Ein mathematisches Grundgerüst
Die Kunstszene zeigte sich schnell beeindruckt von den neuen Techniken. Infolgedessen übernahmen einige Künstler die neuen Methoden und verfeinerten sie. Für die Mathematik war diese Entwicklung anfangs uninteressant – schließlich ist in unserer dreidimensionalen Welt Euklids Geometrie realisiert. Die perspektivischen Ansätze von Brunelleschi waren nur ein Hilfsmittel, um das Dreidimensionale realistisch in einer Ebene einzufangen.
Nicht
nur Brunelleschis Kollegen erfreuten sich an den neuen Methoden,
sondern auch er selbst. Er berücksichtigte die mathematischen
Erkenntnisse über seine Zeichnungen hinaus in seiner Architektur. Er hat
seine Bauten so konzipiert, dass sie perspektivisch harmonisch sind,
etwa durch ganzzahlige Proportionsbeziehungen. Das sieht man besonders
gut in der Basilica di San Lorenzo, einer weiteren Kirche in Florenz,
die als »Kirche der Medici« bekannt ist.
Zwischen
dem 17. und 18. Jahrhundert erkannten Mathematiker, dass das
perspektivische Zeichnen festen Regeln folgt, die sich durch die Sprache
der Mathematik einfangen lassen. Sie fingen deshalb an, ein neues
Regelwerk für diese Art der Geometrie aufzustellen – denn offensichtlich
gelten dort nicht mehr alle altbekannten Postulate von Euklid. Zum
Beispiel stellen die Fluchtpunkte so etwas wie einen unendlich fernen
Punkt dar: der, in dem selbst parallele Geraden sich treffen. Für eine
solche Situation stringente mathematische Regeln aufzustellen, erwies
sich als extrem komplexe Aufgabe. Deshalb wurde erst in der ersten Hälfte des 19. Jahrhunderts die so genannte projektive Geometrie begründet.

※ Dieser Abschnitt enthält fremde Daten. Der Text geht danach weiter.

(** * A shallow embedding of the sync/copy/move engine

    The development follows the Go sources: the sync engine
    ([fs/sync.go]: [NeedTransfer], [processError], [pairChecker],
    [newSyncCopyMove], [_runDirAtATime], the delete-after phase of
    [runDirAtATime]), the repeatable reader, the B2 upload-URL pool and the
    bisync listing files.

    Conventions.  Go [int64] values ([time.Duration], sizes, offsets) are
    integers in [Z] with the wrap-around written out.  Channels are modelled
    by the list of the values sent on them so far; the [abort] channel, which
    only ever gets closed, by a record with a closed flag.  Logging calls
    ([Debugf], [Errorf], [Logf]) and the [Stats.Checking] bookkeeping have no
    influence on control flow and are left out. *)

From stdpp Require Import base option list strings gmap sorting.
From Stdlib Require Import ZArith Lia Sorted Ascii DecimalString DecimalPos DecimalZ.

Local Open Scope Z_scope.

(** ** Machine integers *)

Module Int64.

Definition min_int : Z := - 2 ^ 63.
Definition max_int : Z := 2 ^ 63 - 1.

(** Two's complement reduction of an integer to 64 bits. *)
Definition wrap (x : Z) : Z := (x + 2 ^ 63) mod 2 ^ 64 - 2 ^ 63.

Definition add (x y : Z) : Z := wrap (x + y).
Definition sub (x y : Z) : Z := wrap (x - y).
Definition neg (x : Z) : Z := wrap (- x).

Definition in_range (x : Z) : Prop := min_int <= x <= max_int.

(** Saturation, as [time.Time.Sub] does on overflow. *)
Definition clamp (x : Z) : Z :=
  if x <? min_int then min_int else if max_int <? x then max_int else x.

Lemma wrap_in_range x : in_range (wrap x).
Proof.
  unfold in_range, wrap, min_int, max_int.
  pose proof (Z.mod_pos_bound (x + 2 ^ 63) (2 ^ 64) ltac:(lia)). lia.
Qed.

Lemma wrap_small x : in_range x → wrap x = x.
Proof.
  unfold in_range, wrap, min_int, max_int. intros Hx.
  rewrite Z.mod_small; lia.
Qed.

Lemma neg_small x : min_int < x <= max_int → neg x = - x.
Proof.
  unfold neg, min_int, max_int. intros Hx.
  apply wrap_small. unfold in_range, min_int, max_int. lia.
Qed.

Lemma clamp_in_range x : in_range (clamp x).
Proof.
  unfold in_range, clamp, min_int, max_int.
  repeat case_match; lia.
Qed.

Lemma clamp_small x : in_range x → clamp x = x.
Proof.
  unfold in_range, clamp, min_int, max_int. intros Hx.
  repeat case_match; lia.
Qed.

End Int64.

(** ** Times and durations *)

(** A [time.Duration] is an [int64] count of nanoseconds. *)
Definition Duration := Z.

Definition Nanosecond : Duration := 1.
Definition Second : Duration := 1000000000.
Definition Hour : Duration := 3600 * Second.

(** A [time.Time] is an instant; only differences of instants are observed
    by the code below, so an instant is its offset in nanoseconds from some
    fixed origin. *)
Definition Time := Z.

(** [t.Sub(u)]: the duration [t - u], saturated to the [int64] range. *)
Definition Time_Sub (t u : Time) : Duration := Int64.clamp (t - u).

(** ** Errors *)

(** Modelled from the spec: the retry-classifying error types of the [fs]
    package ([FatalError], [NoRetryError], [IsFatalError], [IsNoRetryError])
    are not among the source files.  An error carries its message and the
    two classification bits the engine inspects. *)
Record error := mkError {
  errMsg : string;
  errFatal : bool;
  errNoRetry : bool;
}.

Global Instance error_eq_dec : EqDecision error.
Proof. solve_decision. Defined.

Definition errors_New (msg : string) : error := mkError msg false false.
Definition FatalError (e : error) : error := mkError (errMsg e) true (errNoRetry e).
Definition NoRetryError (e : error) : error := mkError (errMsg e) (errFatal e) true.
Definition IsFatalError (e : error) : bool := errFatal e.
Definition IsNoRetryError (e : error) : bool := errNoRetry e.

(** [errors.Wrapf(err, ...)] returns nil when [err] is nil and otherwise an
    error annotated with the message; the classification is that of the
    cause. *)
Definition errors_Wrapf (err : option error) (msg : string) : option error :=
  (λ e, mkError (msg +:+ ": " +:+ errMsg e) (errFatal e) (errNoRetry e)) <$> err.

(** ** The abort broadcast channel *)

(** A channel on which nothing is ever sent: the only observable is whether
    it has been closed.  Closing a closed channel panics in Go;
    [closeCalls] counts the calls of [close] so that this can be stated. *)
Record signal := mkSignal {
  closed : bool;
  closeCalls : nat;
}.

Definition make_signal : signal := mkSignal false 0.
Definition close_signal (c : signal) : signal := mkSignal true (S (closeCalls c)).

(** ** Panics *)

(** A function of the source that panics does not return a value. *)
Inductive outcome (A : Type) :=
  | Returns (a : A)
  | Panics (msg : string).
Global Arguments Returns {A} a.
Global Arguments Panics {A} msg.

Definition bind_outcome {A B} (m : outcome A) (k : A → outcome B) : outcome B :=
  match m with
  | Returns a => k a
  | Panics msg => Panics msg
  end.

(** ** The sync engine ([fs/sync.go]) *)

Module Sync.

(** *** Data model *)

(** An [Object] is an interface in the source; the engine only calls its
    accessor methods, whose results are the fields here. *)
Record Object := mkObject {
  Remote : string;
  Size : Z;
  ModTime : Time;
  Storable : bool;
}.

Record Dir := mkDir {
  dirRemote : string;
}.

(** [BasicInfo] values found in a listing: an [Object] or a [*Dir]. *)
Inductive BasicInfo :=
  | EObject (o : Object)
  | EDir (d : Dir).

Definition entryRemote (e : BasicInfo) : string :=
  match e with
  | EObject o => Remote o
  | EDir d => dirRemote d
  end.

Definition DirEntries := list BasicInfo.

Record ObjectPair := mkObjectPair {
  src : Object;
  dst : option Object;
}.
(** * Speaker diarization bridge: aggregation and fingerprint comparison

    A shallow embedding of [src-tauri/python/diarization_inference.py]
    (class [SpeakerDiarization]): the loop of [diarize_audio] that turns the
    tracks of the diarization pipeline into segments, per-speaker embeddings
    and statistics, the helper [_extract_speaker_embedding], and the cosine
    score of [compare_speakers].

    Numbers.  The Python code computes on binary64 floats.  The functions are
    written over an interface [Number] of the arithmetic they use, so that
    what depends on no property of the arithmetic is stated for any; the
    instance the program runs on is Rocq's primitive binary64 floats
    (rounding, infinities and NaN included), and every statement about
    values is made there.

    External collaborators.  The pyannote pipeline, [torchaudio.load] and the
    embedding model are parameters: the pipeline's output is the list of
    tracks [diarize_audio] iterates over; the other two are fields of [Env].
    The iteration order of a Python [set] of strings depends on the hash seed
    of the process; it is the parameter [SetOrder]. *)

From Stdlib Require Import String ZArith Bool Lia Floats List Permutation.
Import ListNotations.

Set Implicit Arguments.

(** ** Python outcomes *)

(** The exceptions the modelled code can meet. *)
Inductive exn : Type :=
| ValueError      (* np.dot on misaligned shapes, int(nan) *)
| OverflowError   (* int(inf) *)
| RuntimeError.   (* a failure raised by torchaudio or by the embedding model *)

(** A call either returns a value or raises. *)
Inductive py (A : Type) : Type :=
| Return (a : A)
| Raise (e : exn).

Arguments Return {A} a.
Arguments Raise {A} e.

Definition bind {A B : Type} (m : py A) (k : A -> py B) : py B :=
  match m with
  | Return a => k a
  | Raise e => Raise e
  end.

Notation "x <- m ;; k" := (bind m (fun x => k))
  (at level 61, m at next level, right associativity).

Um eine realistische Zeichnung anzufertigen, muss man nicht unbedingt Experte in der projektiven Geometrie sein. Da genügt es durchaus, die Regeln der Perspektive zu kennen, die Brunelleschi aufgestellt hat. Doch Kunst entwickelt sich ja weiter – inzwischen kommen in dem Bereich immer öfter Computer zum Einsatz. Und damit sie eine Szene wahrheitsgetreu darstellen, brauchen sie feste mathematische Anweisungen. In diesem Fall bieten sich die Methoden der projektiven Geometrie an. Die kommt ebenfalls bei Computerspielen zum Einsatz. Auch diese erzeugen zweidimensionale Bilder auf einem Bildschirm, die einer dreidimensionalen Welt ähneln sollen – so wie bei Brunelleschis Zeichnungen.
Eine große Herausforderung im Bereich der Informatik ist es aktuell, KI-Programmen ein solches geometrisches Verständnis beizubringen, damit sie ein räumliches Verständnis entwickeln. So sollen künftige Algorithmen aus zweidimensionalen Aufnahmen ableiten können, was sich in der dreidimensionalen Welt abgespielt hat. Mal schauen, wann sie Brunelleschis Methoden verinnerlicht haben.